#### Exercise input

(* ===== verification/Uapi.v ===== *)
(** * The user ABI: constants and node identities (src/proto/melodi.h)

    Node identities are 33-byte values; the numeric constants of the header
    are notations for their values. *)
From stdpp Require Import countable.
From S2P Require Import Prelude.

Abbreviation MELODI_GENL_VERSION := 1.
Abbreviation MELODI_NODE_ID_SIZE := 33%nat.
Abbreviation MELODI_NODE_KEY_SIZE := 32%nat.
Abbreviation MELODI_NODE_ID_SCHEME_ED25519 := 1.
Abbreviation MELODI_NODE_ID_TEXT_SIZE := 54%nat.
Abbreviation MELODI_MESSAGE_MTU := 4096.
Abbreviation MELODI_BROADCAST_MTU := 512.
Abbreviation MELODI_FRAME_MTU_MAX := 4176.
Abbreviation MELODI_FRAME_HEADER_MIN := 40.
Abbreviation MELODI_SERVICE_CONTROL := 0.
Abbreviation MELODI_SERVICE_ECHO := 65535.
Abbreviation MELODI_PRIORITY_MAX := 3.
Abbreviation MELODI_TTL_DEFAULT_MS := 30000.
Abbreviation MELODI_RADIO_SERIAL_MAX := 63.
Abbreviation MELODI_BUS_INFO_MAX := 31.

(** [enum melodi_command] *)
Abbreviation MELODI_CMD_UNSPEC := 0.
Abbreviation MELODI_CMD_BIND := 1.
Abbreviation MELODI_CMD_UNBIND := 2.
Abbreviation MELODI_CMD_SEND := 3.
Abbreviation MELODI_CMD_RECV := 4.
Abbreviation MELODI_CMD_ERROR := 5.
Abbreviation MELODI_CMD_GET_BINDING := 6.
Abbreviation MELODI_CMD_LINK_GET := 32.
Abbreviation MELODI_CMD_LINK_SET := 33.
Abbreviation MELODI_CMD_IDENTITY_LOAD := 34.
Abbreviation MELODI_CMD_IDENTITY_GET_PUBLIC := 35.
Abbreviation MELODI_CMD_PEER_DUMP := 36.
Abbreviation MELODI_CMD_PEER_TRUST := 37.
Abbreviation MELODI_CMD_PEER_BLOCK := 38.
Abbreviation MELODI_CMD_PEER_CLEAR := 39.
Abbreviation MELODI_CMD_PEER_REVERIFY := 40.
Abbreviation MELODI_CMD_DISCOVER := 41.
Abbreviation MELODI_CMD_POLICY_GET := 42.
Abbreviation MELODI_CMD_POLICY_SET := 43.
Abbreviation MELODI_CMD_STATS_GET := 44.
Abbreviation MELODI_CMD_MONITOR_BIND := 45.
Abbreviation MELODI_CMD_MONITOR_FRAME := 46.

(** [enum melodi_attribute] *)
Abbreviation MELODI_A_UNSPEC := 0.
Abbreviation MELODI_A_IFINDEX := 1.
Abbreviation MELODI_A_LOCAL_SERVICE := 2.
Abbreviation MELODI_A_DEST_NODE := 3.
Abbreviation MELODI_A_DEST_SERVICE := 4.
Abbreviation MELODI_A_SOURCE_NODE := 5.
Abbreviation MELODI_A_SOURCE_SERVICE := 6.
Abbreviation MELODI_A_PAYLOAD := 7.
Abbreviation MELODI_A_FLAGS := 8.
Abbreviation MELODI_A_COOKIE := 9.
Abbreviation MELODI_A_TTL_MS := 10.
Abbreviation MELODI_A_PRIORITY := 11.
Abbreviation MELODI_A_RX_META := 12.
Abbreviation MELODI_A_ERROR := 13.
Abbreviation MELODI_A_NODE_ID := 14.
Abbreviation MELODI_A_KEY_SERIAL := 15.
Abbreviation MELODI_A_LINK_STATE := 16.
Abbreviation MELODI_A_PEER_NATIVE_LOCATOR := 17.
Abbreviation MELODI_A_COLLISION_ROUND := 18.
Abbreviation MELODI_A_PEER_STATE := 19.
Abbreviation MELODI_A_GENERATION := 20.
Abbreviation MELODI_A_POLICY_MODE := 21.
Abbreviation MELODI_A_LINK_FAILURE := 22.
Abbreviation MELODI_A_LINK_ERROR := 23.
Abbreviation MELODI_A_RADIO_SERIAL := 24.
Abbreviation MELODI_A_STATS := 25.
Abbreviation MELODI_A_MONITOR_DIRECTION := 26.
Abbreviation MELODI_A_FRAME := 27.
Abbreviation MELODI_A_BUS_INFO := 28.
Abbreviation MELODI_A_PREVIOUS_NODE_ID := 29.
Abbreviation MELODI_A_POLICY_SERVICE := 30.
Abbreviation MELODI_A_POLICY_ACTION := 31.
Abbreviation MELODI_A_POLICY_BROADCAST := 32.
Abbreviation MELODI_A_PEER_EXPIRY_MS := 33.
Abbreviation MELODI_A_PEER_CAPABILITIES := 34.
Abbreviation MELODI_A_PEER_RSSI := 35.
Abbreviation MELODI_A_PEER_SNR := 36.
Abbreviation MELODI_A_PEER_HOPS := 37.
Abbreviation MELODI_A_PEER_LAST_SEEN_NS := 38.
Abbreviation MELODI_A_PEER_POLICY := 39.
Abbreviation MELODI_A_POLICY_RESET := 40.
Abbreviation MELODI_A_FRAME_PACE_US := 41.
Abbreviation MELODI_A_MAX := 41.

(** [enum melodi_rx_meta_attribute] *)
Abbreviation MELODI_RX_A_UNSPEC := 0.
Abbreviation MELODI_RX_A_AUTHENTICATED := 1.
Abbreviation MELODI_RX_A_DUPLICATES := 2.
Abbreviation MELODI_RX_A_HOPS := 3.
Abbreviation MELODI_RX_A_RSSI := 4.
Abbreviation MELODI_RX_A_SNR := 5.
Abbreviation MELODI_RX_A_TIMESTAMP_NS := 6.
Abbreviation MELODI_RX_A_RETRANSMISSIONS := 7.
Abbreviation MELODI_RX_A_MAX := 7.

(** [enum melodi_error_attribute] *)
Abbreviation MELODI_ERROR_A_UNSPEC := 0.
Abbreviation MELODI_ERROR_A_CODE := 1.
Abbreviation MELODI_ERROR_A_DETAIL := 2.
Abbreviation MELODI_ERROR_A_MAX := 2.

(** [enum melodi_stat_attribute] *)
Abbreviation MELODI_STAT_A_UNSPEC := 0.
Abbreviation MELODI_STAT_A_RX_PACKETS := 1.
Abbreviation MELODI_STAT_A_RX_BYTES := 2.
Abbreviation MELODI_STAT_A_RX_ERRORS := 3.
Abbreviation MELODI_STAT_A_RX_DROPPED := 4.
Abbreviation MELODI_STAT_A_TX_PACKETS := 5.
Abbreviation MELODI_STAT_A_TX_BYTES := 6.
Abbreviation MELODI_STAT_A_TX_ERRORS := 7.
Abbreviation MELODI_STAT_A_TX_DROPPED := 8.
Abbreviation MELODI_STAT_A_TX_QUEUE_FRAMES := 9.
Abbreviation MELODI_STAT_A_TX_QUEUE_BYTES := 10.
Abbreviation MELODI_STAT_A_AUTHENTICATED_PEERS := 11.
Abbreviation MELODI_STAT_A_REASSEMBLIES := 12.
Abbreviation MELODI_STAT_A_RELIABLE_PENDING := 13.
Abbreviation MELODI_STAT_A_DISCOVERY_PENDING := 14.
Abbreviation MELODI_STAT_A_AUTH_FAILURES := 15.
Abbreviation MELODI_STAT_A_REPLAY_DROPS := 16.
Abbreviation MELODI_STAT_A_BROADCAST_TX := 17.
Abbreviation MELODI_STAT_A_BROADCAST_RX := 18.
Abbreviation MELODI_STAT_A_AIRTIME_US := 19.
Abbreviation MELODI_STAT_A_BROADCAST_AIRTIME_US := 20.
Abbreviation MELODI_STAT_A_DUTY_DEFERS := 21.
Abbreviation MELODI_STAT_A_QUEUE_EXPIRED := 22.
Abbreviation MELODI_STAT_A_APP_DELIVERY_DROPS := 23.
Abbreviation MELODI_STAT_A_MONITOR_DROPS := 24.
Abbreviation MELODI_STAT_A_MAX := 24.

(** [enum melodi_monitor_direction] *)
Abbreviation MELODI_MONITOR_RX := 0.
Abbreviation MELODI_MONITOR_TX := 1.

(** [enum melodi_link_state] *)
Abbreviation MELODI_LINK_DISCONNECTED := 0.
Abbreviation MELODI_LINK_CONFIGURING := 1.
Abbreviation MELODI_LINK_READY := 2.
Abbreviation MELODI_LINK_FAILED := 3.

(** [enum melodi_peer_state] *)
Abbreviation MELODI_PEER_AUTHENTICATED := 0.
Abbreviation MELODI_PEER_TRUSTED := 1.
Abbreviation MELODI_PEER_BLOCKED := 2.
Abbreviation MELODI_PEER_CONFLICTED := 3.
Abbreviation MELODI_PEER_OBSERVED := 4.
Abbreviation MELODI_PEER_CHALLENGED := 5.

(** [enum melodi_policy_mode] *)
Abbreviation MELODI_POLICY_ALLOW_AUTHENTICATED := 0.
Abbreviation MELODI_POLICY_REQUIRE_TRUST := 1.

(** [enum melodi_peer_policy] *)
Abbreviation MELODI_PEER_POLICY_DEFAULT := 0.
Abbreviation MELODI_PEER_POLICY_TRUSTED := 1.
Abbreviation MELODI_PEER_POLICY_BLOCKED := 2.

(** [enum melodi_policy_action] *)
Abbreviation MELODI_POLICY_SERVICE_ALLOW := 1.
Abbreviation MELODI_POLICY_SERVICE_DENY := 2.
Abbreviation MELODI_POLICY_SERVICE_CLEAR := 3.

(** [enum melodi_send_flag] *)
Abbreviation MELODI_F_RELIABLE := 1.
Abbreviation MELODI_F_ORDERED := 2.
Abbreviation MELODI_F_AUTH_REQUIRED := 4.
Abbreviation MELODI_F_BROADCAST := 8.
Abbreviation MELODI_F_DONTWAIT := 16.
Abbreviation MELODI_F_ALL := 31.

(** [struct melodi_node_id] *)
Record melodi_node_id := MkNodeId { node_bytes : bytes }.

#[export] Instance melodi_node_id_eq_dec : EqDecision melodi_node_id.
Proof. solve_decision. Defined.
#[export] Instance melodi_node_id_countable : Countable melodi_node_id.
Proof.
  apply (inj_countable' node_bytes MkNodeId). now intros [].
Defined.

Definition wf_node_id (n : melodi_node_id) : Prop :=
  wf_bytes MELODI_NODE_ID_SIZE (node_bytes n).
#[export] Instance wf_node_id_dec n : Decision (wf_node_id n).
Proof. unfold wf_node_id. apply _. Defined.

Lemma node_id_eta n : MkNodeId (node_bytes n) = n.
Proof. now destruct n. Qed.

#### Problem requirements
Copy every line from the data that includes the string "MkNodeId".

#### Task output
Record melodi_node_id := MkNodeId { node_bytes : bytes }.
  apply (inj_countable' node_bytes MkNodeId). now intros [].
Lemma node_id_eta n : MkNodeId (node_bytes n) = n.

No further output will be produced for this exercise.